L1-zkEVM breakout #04, May 13, 2026

Meeting Time: Wednesday, May 13, 2026 at 15:00 UTC (60 minutes)

GitHub Issue

Meeting Summary:

This was the L1ZKVM breakout call number 4, where team members provided updates on various projects and developments. Manu presented progress on Prism, including three operational modes for proof generation and verification, with DevNet implementation of Lighthouse and Prism interop now available. Francesco shared updates on consensus layer specifications, including modifications to proof types, max proof size increases, and GPU prover support, while also noting the deprecation of validator re-signing logic.
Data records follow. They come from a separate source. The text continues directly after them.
(** [find_text] *)
Definition find_text `{UnicodeData} (doc_path : string) (text_to_find : text)
    (match_case whole_word include_paragraph_text : bool) : M search_result :=
  ex <~ path_exists doc_path;;
  if negb ex then ret (SearchError (inl (MsgDoesNotExist doc_path)))
  else
    match text_to_find with
    | [] => ret (SearchError (inr tt))
    | _ =>
        try_except
          (doc <~ Document doc_path;;
           let in_paragraphs :=
             concat (imap (fun i p =>
                       occurrences_in (InBody i) (snd p) text_to_find
                         match_case whole_word include_paragraph_text)
                     (paragraphs doc)) in
           let in_tables :=
             concat (imap (fun table_idx tb =>
               concat (imap (fun row_idx row =>
                 concat (imap (fun col_idx cell =>
                   concat ((fun para =>
                     occurrences_in (InTable table_idx row_idx col_idx) para
                       text_to_find match_case whole_word include_paragraph_text)
                     <$> cell)) row)) (snd tb))) (tables doc)) in
           let occurrences := in_paragraphs ++ in_tables in
           ret (SearchResults text_to_find match_case whole_word occurrences
                  (length occurrences)))
          (fun e => SearchError (inl (MsgFailed OpSearch e)))
    end.

(** ** Sections *)

(** [para.style and para.style.name.startswith("Heading")] *)
Definition is_Heading (para : Paragraph) : bool :=
  match p_style para with
  | Some name => PyStr.startswith name (t "Heading")
  | None => false
  end.

(** The heading search that opens [get_section_paragraphs]: [heading_idx]
    after the exact pass and the substring fallback. *)
Definition section_heading_idx `{UnicodeData} (paras : list (nat * Paragraph))
    (heading_text : text) : option nat :=
  let normalized_search := _normalize_text heading_text in
  match first_match
          (fun p => is_Heading (snd p)
                    && PyStr.eqb (_normalize_text (para_text (snd p))) normalized_search)
          paras with
  | Some r => Some (fst r)
  | None =>
      fst <$> first_match
                (fun p => is_Heading (snd p)
                          && PyStr.contains (_normalize_text (para_text (snd p)))
                               normalized_search) paras
  end.

(** ** Notions used in the statements *)

(** An emptied run: no text, the formatting it had. *)
Definition cleared (r : Run) : Run := {| r_text := []; r_fmt := r_fmt r |}.

(** [r] is what a two-pass search returns on [l]: the first element that
    passes [pass1], or, only when no element passes [pass1], the first one
    that passes [pass2]. *)
Definition two_pass_result {A} (pass1 pass2 : A -> Prop) (l : list A)
    (r : option (nat * A)) : Prop :=
  match r with
  | Some (i, x) =>
      l !! i = Some x
      ∧ ((pass1 x ∧ ∀ j y, j < i → l !! j = Some y → ¬ pass1 y)
         ∨ ((∀ j y, l !! j = Some y → ¬ pass1 y)
            ∧ pass2 x
            ∧ ∀ j y, j < i → l !! j = Some y → ¬ pass2 y))
  | None => ∀ j y, l !! j = Some y → ¬ pass1 y ∧ ¬ pass2 y
  end.

(** [sub] occurs in [s]. *)
Definition occurs_in (sub s : text) : Prop :=
  ∃ before after, s = before ++ sub ++ after.

(** The paragraph has a style, and the name of the style starts with
    [prefix] once [fold] has been applied to it. *)
Definition style_prefix (fold : text -> text) (prefix : text) (p : Paragraph) : Prop :=
  ∃ name rest, p_style p = Some name ∧ fold name = prefix ++ rest.

(** The case folding of [find_text]: none for a case-sensitive search. *)
Definition folded `{UnicodeData} (match_case : bool) (s : text) : text :=
  if match_case then s else PyStr.lower s.

(** The test of the whole-word loop on a word [w] of the paragraph:
    [word == search_text or (not match_case and
     word.lower() == search_text.lower())], where [search_text] is the text
    to find, lower-cased for a search that ignores case. *)
Definition word_matches `{UnicodeData} (match_case : bool) (text_to_find w : text) : Prop :=
  w = folded match_case text_to_find
  ∨ (match_case = false
     ∧ PyStr.lower w = PyStr.lower (folded match_case text_to_find)).

(** The identities of an in-memory tree are distinct and below [next_id]. *)
Definition well_formed (doc : Doc) : Prop :=
  NoDup (n_id <$> body doc) ∧ Forall (fun n => n_id n < next_id doc) (body doc).

(** The bounds of a valid range: [0 <= start_index <= end_index < total]. *)
Definition valid_range (start_index end_index total : Z) : bool :=
  (0 <=? start_index)%Z && (start_index <=? end_index)%Z && (end_index <? total)%Z.

(** The style of the new paragraphs, by the precedence of the specification:
    the explicit [style], else with [preserve_style] the style of the
    paragraph at [start_index], else "Normal". *)
Definition resolved_style (c : Content) (start_index : Z) (style : option text)
    (preserve_style : bool) : text :=
  match style with
  | Some (ch :: rest) => ch :: rest
  | _ =>
      if preserve_style then
        match doc_paragraphs c !! Z.to_nat start_index with
        | Some p => default (t "Normal") (p_style p)
        | None => t "Normal"
        end
      else t "Normal"
  end.

(** The nodes that the insertion loop creates, from [next] on. *)
Fixpoint new_nodes (next : nat) (style : option text) (news : list text) : list Node :=
  match news with
  | [] => []
  | txt :: rest =>
      {| n_id := next; n_el := EPara (new_paragraph txt style) |}
        :: new_nodes (S next) style rest
  end.

(** The paragraphs of a tree, body and table cells. *)
Definition node_paragraphs (n : Node) : list Paragraph :=
  match n_el n with
  | EPara p => [p]
  | ETable tb => concat (concat tb)
  | ESectPr => []
  end.
Definition all_paragraphs (doc : Doc) : list Paragraph :=
  concat (node_paragraphs <$> body doc).


(** ** Sample documents *)

(** The tables restricted to ASCII: NFKC leaves ASCII text as it is, and
    characters outside ASCII are neither whitespace nor letters.  The sample
    documents are ASCII. *)
Definition ascii_only : UnicodeData.
Proof.
  refine {| nfkc s := s;
            is_space := ascii_space;
            to_upper c := [ascii_upper c];
            to_lower _ c _ := [ascii_lower c] |}.
  - reflexivity.
  - reflexivity.
  - reflexivity.
  - intros c Hc. unfold ascii_upper.
    replace ((97 <=? c) && (c <=? 122))%N with false
      by (symmetry; apply andb_false_iff; right; apply N.leb_gt; lia).
    unfold ch; simpl.
    repeat split; try done; rewrite ?list_elem_of_singleton; intros E;
      try injection E as E; lia.
  - intros _ c _ Hc. unfold ascii_lower.
    replace ((65 <=? c) && (c <=? 90))%N with false
      by (symmetry; apply andb_false_iff; right; apply N.leb_gt; lia).
    unfold ch; simpl.
    repeat split; try done; rewrite ?list_elem_of_singleton; intros E; lia.
Defined.

(** Paragraphs of one plain run, with a style known by name. *)
Definition para (style : string) (s : string) : Element :=
  EPara (of_runs (Some (t style))
           match s with
           | EmptyString => []
           | _ => [{| r_text := t s; r_fmt := plain |}]
           end).

(** A paragraph style of the styles part, by stored name and id. *)
Definition a_style (name id : string) (is_default : bool) : Style :=
  {| s_name := t name; s_id := t id; s_type := ParagraphStyle; s_default := is_default |}.

(** A document that defines the styles "Normal" (the default), "Heading 1"
    and "TOC 1". *)
Definition sample (els : list Element) : Content :=
  {| c_body := els;
     c_styles := [a_style "Normal" "Normal" true; a_style "heading 1" "Heading1" false;
                  a_style "TOC 1" "TOC1" false] |}.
Ignacio reported on execution witness and guest program spec updates, including new releases and improvements to stateless inputs, with progress across multiple execution layer implementations including EthereX, Reth, and Nimbus. Ben discussed optimizations made to EthereX, reducing air costs by up to 26% through various improvements including hash function optimizations and removal of unnecessary dependencies. Marcin provided updates on KVM guest API standardization, highlighting five accepted standards and two new ones regarding misaligned jumps and runtime requirements, while also presenting benchmarking results on U256 operations. Han shared updates on zkoost configuration simplification and the integration of verifiers into the consensus layer, while Cody provided updates on formal verification efforts, fuzzing progress, and architecture white papers from zkVM vendors.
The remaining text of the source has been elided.